Key moments
- Oracle’s fiscal third-quarter earnings and revenue fall short of analyst expectations.
- Cloud infrastructure segment demonstrates significant growth, driven by AI demand.
- Company forecasts lower-than-anticipated revenue and earnings for the upcoming quarter.
Oracle’s Cloud Growth Offset by Overall Revenue Miss
Oracle Corporation experienced a 4% decline in its stock value following the release of its fiscal third-quarter results, which revealed figures below analysts’ projections. The company reported adjusted earnings per share of $1.47 and revenue of $14.13 billion, compared to the expected $1.49 and $14.39 billion, respectively. Despite a 6% year-over-year increase in overall revenue and a 22% rise in net income, the results did not meet market expectations.

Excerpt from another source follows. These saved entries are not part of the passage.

(** *** The effect of [update_replicated_levels] *)

(** The first loop: every replica entry takes the entry of its shard. *)
Lemma align_replicas_spec (s sA : ShardHandler) :
  for_ (replication_ids (mapping s)) align_replica s = (Ok tt, sA) ->
  sA = set_mapping (mapping sA) s
  /\ (forall k, is_Some (mapping sA !! k) <-> is_Some (mapping s !! k))
  /\ primaries_untouched s sA
  /\ aligned (mapping sA).
Proof.
  intros Hrun.
  destruct (for_establishes
    (fun t => t = set_mapping (mapping t) s
              /\ (forall k, is_Some (mapping t !! k) <-> is_Some (mapping s !! k))
              /\ primaries_untouched s t)
    (fun key t => mapping t !! key = mapping t !! head_piece "-" key)
    (replication_ids (mapping s)) align_replica) with s sA
    as [(Hset & Hdom & Hfr) HQ]; [| | |done|].
  - intros key t t' [Hdash Hin]%elem_of_replication_ids (Ht & Hdom & Hfr) Hstep.
    pose proof (align_replica_untouched _ _ _ Hdash Hstep) as Hfr'.
    apply align_replica_inv in Hstep as (v & Hv & ->). simpl.
    split; [split; [|split]|].
    + by rewrite Ht.
    + intros k. rewrite <- Hdom. destruct (decide (k = key)) as [->|Hne].
      * rewrite lookup_insert_eq. split; [|by eauto].
        intros _. by apply Hdom.
      * by rewrite lookup_insert_ne.
    + by eapply primaries_untouched_trans.
    + rewrite lookup_insert_eq, lookup_insert_ne; [done|].
      intros Heq. rewrite Heq in Hdash. by rewrite dashed_head_piece in Hdash.
  - intros key y t t' [Hdash _]%elem_of_replication_ids
           [Hy _]%elem_of_replication_ids _ HQ
           (v & Hv & ->)%align_replica_inv. simpl.
    assert (Hpar : forall z, key <> head_piece "-" z).
    { intros z ->. by rewrite dashed_head_piece in Hdash. }
    rewrite (lookup_insert_ne _ key (head_piece "-" y)) by apply Hpar.
    destruct (decide (key = y)) as [->|Hne].
    + by rewrite lookup_insert_eq.
    + by rewrite lookup_insert_ne.
  - split; [by rewrite set_mapping_id|]. split; [done|].
    apply primaries_untouched_refl.
  - split; [done|]. split; [done|]. split; [done|].
    intros key Hdash Hsome. apply HQ, elem_of_replication_ids.
    split; [done|]. by apply Hdom.
Qed.

Section Update.

Variable listdir : gmap string text -> list string.

Lemma update_replicated_levels_inv (s s' : ShardHandler) :
  update_replicated_levels listdir s = (Ok tt, s') ->
  exists sA sB levels,
    for_ (replication_ids (mapping s)) align_replica s = (Ok tt, sA)
    /\ group_by_level (replication_ids (mapping sA)) [] = Ok levels
    /\ for_ levels (reconcile_level listdir (shard_ids (mapping sA))) sA
       = (Ok tt, sB)
    /\ s' = set_mapfile (Some (mapping sB)) sB.
Proof.
  unfold update_replicated_levels.
  intros (ids & s1 & [= <- <-] & H)%bind_Ok_inv.
  apply bind_Ok_inv in H as ([] & sA & HA & H).
  apply bind_Ok_inv in H as (pks & s2 & [= <- <-] & H).
  apply bind_Ok_inv in H as (levels & s3 & Hd & H).
  unfold create_replication_dict in Hd.
  apply bind_Ok_inv in Hd as (ids' & s4 & [= <- <-] & Hd).
  unfold lift in Hd. injection Hd as Hd <-.
  apply bind_Ok_inv in H as ([] & sB & HB & H).
  injection H as <-.
  exists sA, sB, levels. by repeat split.
Qed.

Lemma reconcile_untouched (primary_keys : list string)
    (levels : list (Z * list string)) (s s' : ShardHandler) :
  for_ levels (reconcile_level listdir primary_keys) s = (Ok tt, s') ->
  primaries_untouched s s'.
Proof.
  apply (reconcile_invariant listdir (primaries_untouched s));
    [|apply primaries_untouched_refl].
  intros level pk t t' _ _ Ht Hstep.
  eapply primaries_untouched_trans; [exact Ht|].
  by eapply regenerate_replica_untouched.
Qed.

Lemma update_replicated_levels_untouched (s s' : ShardHandler) :
  update_replicated_levels listdir s = (Ok tt, s') ->
  primaries_untouched s s' /\ mapfile s' = Some (mapping s').
Proof.
  intros (sA & sB & levels & HA & Hd & HB & ->)%update_replicated_levels_inv.
  split; [|reflexivity].
  apply align_replicas_spec in HA as (_ & _ & HA & _).
  apply reconcile_untouched in HB.
  eapply primaries_untouched_trans; [exact HA|].
  eapply primaries_untouched_trans; [exact HB|].
  unfold primaries_untouched. simpl. by destruct (data sB).
Qed.

(** After [update_replicated_levels], every primary is mirrored at every
    level that the mapping recorded. *)
Lemma update_replicated_levels_mirrors (s s' : ShardHandler) :
  update_replicated_levels listdir s = (Ok tt, s') ->
  forall shard level,
    shard ∈ shard_ids (mapping s) -> level_recorded (mapping s) level ->
    mirrored s' shard level.
Proof.
  intros (sA & sB & levels & HA & Hd & HB & ->)%update_replicated_levels_inv
         shard level Hshard (key & Hkey & Hlevel).
  apply align_replicas_spec in HA as (_ & Hdom & _ & _).
  assert (Hids : shard_ids (mapping sA) = shard_ids (mapping s))
    by (apply shard_ids_ext; intros; apply Hdom).
  assert (Hrids : replication_ids (mapping sA) = replication_ids (mapping s))
    by (apply replication_ids_ext; intros; apply Hdom).
  rewrite Hids in HB. rewrite Hrids in Hd.
  assert (Hm : mirrored sB shard level).
  { apply (reconcile_mirrors listdir _ _ _ _) with (level := level)
      (pk := shard) in HB; try done.
    - apply Forall_forall. by intros pk [? _]%elem_of_shard_ids.
    - apply (group_by_level_levels _ _ _ Hd). right. by exists key. }
  exact Hm.
Qed.

End Update.

(** *** Levels of replica keys *)

Lemma level_of_nonneg (key : string) (l : Z) : level_of key = Ok l -> 0 <= l.
Proof.
  unfold level_of. intros (p & Hp & Hl)%res_bind_Ok_inv.
  apply (int_dashless_nonneg p); [|done].
  unfold nth_piece in Hp.
  destruct (split "-" key !! 1%nat) as [q|] eqn:Hq; [|discriminate].
  injection Hp as ->. apply (contains_split_piece _ key).
  by eapply list_elem_of_lookup_2.
Qed.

A significant highlight of the report was the robust growth of Oracle’s cloud infrastructure segment. Fueled by the surging demand for computing power to support artificial intelligence projects, this segment saw a 49% increase in revenue, reaching $2.7 billion. Oracle’s cloud services business, in general, experienced a 10% year-over-year increase, now representing 78% of the company’s total sales. Larry Ellison, Oracle’s Chair, emphasized the company’s commitment to expanding its data center capacity, stating plans to double it within the current calendar year.
However, Oracle’s forecast for the upcoming quarter fell short of analyst expectations. The company projected revenue growth of 8% to 10%, while analysts had anticipated approximately 11%. Similarly, adjusted earnings per share are expected to be between $1.61 and $1.65, below the projected $1.79.
Safra Catz, Oracle’s CEO, attributed the lower earnings forecast to losses from an investment in another company. Furthermore, Oracle is increasing capital expenditures, and has signed many new contracts, including those related to the “Stargate” project. Despite the current stock dip, Oracle increased its quarterly dividend from 40 cents to 50 cents per share.